---------- STORED DATA ----------

(** X14.  In a summary, the number of files analysed is the number of
    results, the files with issues are at most the reviewed files and at
    most the issues, no file has issues exactly when there is no issue,
    and the results are handed on unchanged. *)
Theorem summary_counters :
  forall results : list FileResult,
    let s := summary (generate_summary results) in
    total_files_analyzed s = Z.of_nat (List.length results)
    /\ 0 <= files_with_issues s <= Spec.count reviewed results
    /\ Spec.count reviewed results <= total_files_analyzed s
    /\ files_with_issues s <= total_issues s
    /\ (files_with_issues s = 0 <-> total_issues s = 0)
    /\ total_suggestions s = Z.of_nat (List.length (all_suggestions results))
    /\ detailed_results (generate_summary results) = results.
Proof.
  intros results; cbv zeta; rewrite summary_fields;
    cbn [summary total_files_analyzed files_with_issues total_issues
           total_suggestions detailed_results].
  set (flagged := fun r => match analysis_of r with
                           | Some a => match issues a with [] => false | _ => true end
                           | None => false
                           end).
  set (issues_of := fun r => match analysis_of r with
                             | Some a => issues a
                             | None => []
                             end).
  assert (F : Spec.count flagged results
              = Spec.count (fun r => match issues_of r with
                                     | [] => false
                                     | _ => true
                                     end) results).
  { apply count_ext; intros r; unfold flagged, issues_of.
    now destruct (analysis_of r). }
  repeat split.
  - apply count_nonneg.
  - apply Counters.count_mono; intros r; unfold flagged, reviewed.
    now destruct (analysis_of r).
  - apply Counters.count_le_length.
  - rewrite F; apply (flat_map_length_positive _ _ issues_of).
  - intros Z; rewrite F in Z.
    assert (E : all_issues results = []).
    { apply Counters.flat_map_nil; intros r I.
      apply (proj1 (Counters.count_zero _ _ _) Z) in I.
      change (issues_of r = []); cbv beta in I; now destruct (issues_of r). }
    now rewrite E.
  - intros Z; rewrite F.
    assert (E : all_issues results = [])
      by (destruct (all_issues results); [reflexivity | discriminate Z]).
    apply Counters.count_zero; intros r I.
    pose proof (proj1 (Counters.flat_map_nil _ _ _ _) E r I) as N.
    change (issues_of r = []) in N; cbv beta; now rewrite N.
Qed.

Lemma tiers_high (found : list Issue.t) :
  get (tiers found) "high" 0 = count_severity "high" found.
Proof. reflexivity. Qed.

Lemma count_severity_positive (label : string) (found : list Issue.t) :
  0 < count_severity label found
  <-> exists i, In i found /\ Issue.severity i = Some label.
Proof.
  induction found as [|i found IH]; [split; [easy | now intros (i & [] & _)]|].
  rewrite Breakdown.count_severity_cons.
  assert (N : 0 <= count_severity label found) by apply count_nonneg.
  destruct (Issue.severity i) as [s|] eqn:E.
  - destruct (String.eqb s label) eqn:L.
    + apply String.eqb_eq in L; subst s.
      split; [intros _; exists i; split; [now left | exact E] | lia].
    + apply String.eqb_neq in L; rewrite Z.add_0_l, IH; split.
      * intros (j & J & S); exists j; split; [now right | exact S].
      * intros (j & [<- | J] & S); [congruence | now exists j].
  - rewrite Z.add_0_l, IH; split.
    + intros (j & J & S); exists j; split; [now right | exact S].
    + intros (j & [<- | J] & S); [congruence | now exists j].
Qed.

Lemma in_all_issues (results : list FileResult) (i : Issue.t) :
  In i (all_issues results)
  <-> exists r a, In r results /\ analysis_of r = Some a /\ In i (issues a).
Proof.
  unfold all_issues; rewrite in_flat_map; split.
  - intros (r & R & I); destruct (analysis_of r) as [a|] eqn:A; [|easy].
    now exists r, a.
  - intros (r & a & R & A & I); exists r; split; [exact R | now rewrite A].
Qed.

(** X15.  One issue of severity "high" in the answer for any file
    decides the verdict: the recommendation of a summary is "Not
    Recommended for Merge" exactly when some reviewed file has an issue
    whose severity is "high", whatever the scores and the other issues. *)
Theorem high_issue_blocks_the_merge :
  forall results : list FileResult,
    recommendation (generate_summary results) = not_recommended
    <-> exists r a i,
          In r results /\ analysis_of r = Some a /\ In i (issues a)
          /\ Issue.severity i = Some "high".
Proof.
  intros results; rewrite summary_fields; cbn [recommendation].
  unfold _get_recommendation; rewrite tiers_high.
  pose proof (count_severity_positive "high" (all_issues results)) as P.
  destruct Verdict.verdicts_differ as ((D1 & D2 & D3 & D4) & _).
  destruct (count_severity "high" (all_issues results) >? 0) eqn:H.
  - apply Verdict.gtb_iff in H; apply P in H as (i & I & S).
    apply in_all_issues in I as (r & a & R & A & I).
    split; [intros _; now exists r, a, i | reflexivity].
  - split.
    + repeat match goal with
             | |- context [if ?c then _ else _] => destruct c
             end; intros E; symmetry in E; contradiction.
    + intros (r & a & i & R & A & I & S).
      assert (L : 0 < count_severity "high" (all_issues results)).
      { apply P; exists i; split; [|exact S].
        apply in_all_issues; now exists r, a. }
      apply Verdict.gtb_iff in L; congruence.
Qed.

Lemma unreviewed_nothing (results : list FileResult) :
  (forall r, In r results -> analysis_of r = None) ->
  all_issues results = [] /\ scores results = [] /\ all_suggestions results = [].
Proof.
  intros N; repeat split; apply Counters.flat_map_nil; intros r I;
    now rewrite (N r I).
Qed.

(** X16.  When no file of a run was reviewed, because none has a diff
    or every analysis raised, the summary counts no issue and no
    suggestion, gives the default average of 70 and recommends
    "Approved". *)
Theorem nothing_reviewed_is_approved :
  forall results : list FileResult,
    (forall r, In r results -> analysis_of r = None) ->
    let report := generate_summary results in
    total_issues (summary report) = 0
    /\ files_with_issues (summary report) = 0
    /\ total_suggestions (summary report) = 0
    /\ average_score (summary report) = 70%Q
    /\ category_breakdown (summary report) = []
    /\ recommendation report = approved.
Proof.
  intros results N; cbv zeta; rewrite summary_fields;
    cbn [summary total_issues files_with_issues total_suggestions average_score
           category_breakdown recommendation].
  destruct (unreviewed_nothing results N) as (-> & -> & ->).
  repeat split.
  apply Counters.count_zero; intros r I; now rewrite (N r I).
Qed.

Lemma nothing_reviewed_is_approved_witness :
  recommendation (generate_summary Cases.unreviewed) = approved.
Proof.
  apply (nothing_reviewed_is_approved Cases.unreviewed).
  intros r [<- | [<- | []]]; reflexivity.
Defined.

Lemma count_permutation (A : Type) (p : A -> bool) (l l' : list A) :
  Permutation l l' -> Spec.count p l = Spec.count p l'.
Proof.
  induction 1 as [|x l l' _ IH|x y l|l l' l'' _ IH1 _ IH2];
    rewrite ?count_cons; try lia; congruence.
Qed.

Lemma count_severity_permutation (label : string) (l l' : list Issue.t) :
  Permutation l l' -> count_severity label l = count_severity label l'.
Proof.
  exact (count_permutation _ (fun issue => match Issue.severity issue with
                                           | Some s => String.eqb s label
                                           | None => false
                                           end) l l').
Qed.

Lemma fold_sum (l : list Q) (a : Q) : (fold_left Qplus l a == a + sum l)%Q.
Proof.
  revert a; induction l as [|x l IH]; intros a; cbn [fold_left].
  - change (sum []) with 0%Q; ring.
  - rewrite IH; change (sum (x :: l)) with (x + sum l)%Q; ring.
Qed.

Lemma sum_permutation (l l' : list Q) : Permutation l l' -> (sum l == sum l')%Q.
Proof.
  induction 1 as [|x l l' _ IH|x y l|l l' l'' _ IH1 _ IH2].
  - reflexivity.
  - change (x + sum l == x + sum l')%Q; now rewrite IH.
  - change (y + (x + sum l) == x + (y + sum l))%Q; ring.
  - now rewrite IH1.
Qed.

Lemma average_permutation (l l' : list Q) :
  Permutation l l' -> (average l == average l')%Q.
Proof.
  intros P; pose proof (Permutation_length P) as L.
  destruct l as [|x l], l' as [|x' l']; try discriminate L; [reflexivity|].
  unfold average; rewrite !fold_sum, (sum_permutation _ _ P), L; reflexivity.
Qed.


(** X17.  The counts of a summary do not depend on the order in which
    the files were analysed: for two lists of results that are
    permutations of each other the counters, the severity breakdown and
    every entry of the category breakdown are the same.  So is the
    recommendation whenever the severities decide it, that is when there
    is an issue of severity "high" or more than three of severity
    "medium"; otherwise it reads the average, a sum of floating-point
    numbers in the code, which is left out here. *)
Theorem summary_ignores_order :
  forall results results' : list FileResult,
    Permutation results results' ->
    let report := generate_summary results in
    let report' := generate_summary results' in
    total_files_analyzed (summary report) = total_files_analyzed (summary report')
    /\ files_with_issues (summary report) = files_with_issues (summary report')
    /\ total_issues (summary report) = total_issues (summary report')
    /\ total_suggestions (summary report) = total_suggestions (summary report')
    /\ severity_breakdown (summary report) = severity_breakdown (summary report')
    /\ (forall c, get (category_breakdown (summary report)) c 0
                  = get (category_breakdown (summary report')) c 0)
    /\ (0 < get (severity_breakdown (summary report)) "high" 0
        \/ 3 < get (severity_breakdown (summary report)) "medium" 0 ->
        recommendation report = recommendation report').
Proof.
  intros results results' P; cbv zeta; rewrite !summary_fields;
    cbn [summary recommendation total_files_analyzed files_with_issues total_issues
           total_suggestions severity_breakdown category_breakdown].
  assert (I : Permutation (all_issues results) (all_issues results'))
    by now apply Permutation_flat_map.
  assert (S : Permutation (all_suggestions results) (all_suggestions results'))
    by now apply Permutation_flat_map.
  assert (T : tiers (all_issues results) = tiers (all_issues results')).
  { unfold tiers; now rewrite !(count_severity_permutation _ _ _ I). }
  split; [now rewrite (Permutation_length P)|].
  split; [now apply count_permutation|].
  split; [now rewrite (Permutation_length I)|].
  split; [now rewrite (Permutation_length S)|].
  split; [exact T|].
  split.
  - intros c.
    destruct (category_loop (all_issues results) []) as (G & _).
    destruct (category_loop (all_issues results') []) as (G' & _).
    now rewrite G, G', (count_permutation _ _ _ _ I).
  - rewrite <- T; unfold _get_recommendation.
    intros [H | M].
    + apply Verdict.gtb_iff in H; now rewrite H.
    + apply Verdict.gtb_iff in M; rewrite M.
      now destruct (get (tiers (all_issues results)) "high" 0 >? 0).
Qed.

Lemma summary_ignores_order_witness :
  let report := generate_summary Examples.tiered_review in
  let report' := generate_summary (rev Examples.tiered_review) in
  total_issues (summary report) = total_issues (summary report')
  /\ severity_breakdown (summary report) = severity_breakdown (summary report').
Proof.
  destruct (summary_ignores_order Examples.tiered_review
              (rev Examples.tiered_review) (Permutation_rev _))
    as (_ & _ & T & _ & S & _).
  split; [exact T | exact S].
Defined.

Lemma tiered_issues (results : list FileResult) :
  all_issues (map drop_untiered results) = filter tiered (all_issues results).
Proof.
  induction results as [|r results IH]; [reflexivity|].
  cbn [map all_issues flat_map]; rewrite filter_app; f_equal; [|exact IH].
  now destruct r.
Qed.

----------

The stretch of entries above that starts with the line containing "split; [|exact S]." and goes on through the line containing "intros results N;" is to be transcribed exactly, and no other line is to be transcribed.

      { apply P; exists i; split; [|exact S].
        apply in_all_issues; now exists r, a. }
      apply Verdict.gtb_iff in L; congruence.
Qed.

Lemma unreviewed_nothing (results : list FileResult) :
  (forall r, In r results -> analysis_of r = None) ->
  all_issues results = [] /\ scores results = [] /\ all_suggestions results = [].
Proof.
  intros N; repeat split; apply Counters.flat_map_nil; intros r I;
    now rewrite (N r I).
Qed.

(** X16.  When no file of a run was reviewed, because none has a diff
    or every analysis raised, the summary counts no issue and no
    suggestion, gives the default average of 70 and recommends
    "Approved". *)
Theorem nothing_reviewed_is_approved :
  forall results : list FileResult,
    (forall r, In r results -> analysis_of r = None) ->
    let report := generate_summary results in
    total_issues (summary report) = 0
    /\ files_with_issues (summary report) = 0
    /\ total_suggestions (summary report) = 0
    /\ average_score (summary report) = 70%Q
    /\ category_breakdown (summary report) = []
    /\ recommendation report = approved.
Proof.
  intros results N; cbv zeta; rewrite summary_fields;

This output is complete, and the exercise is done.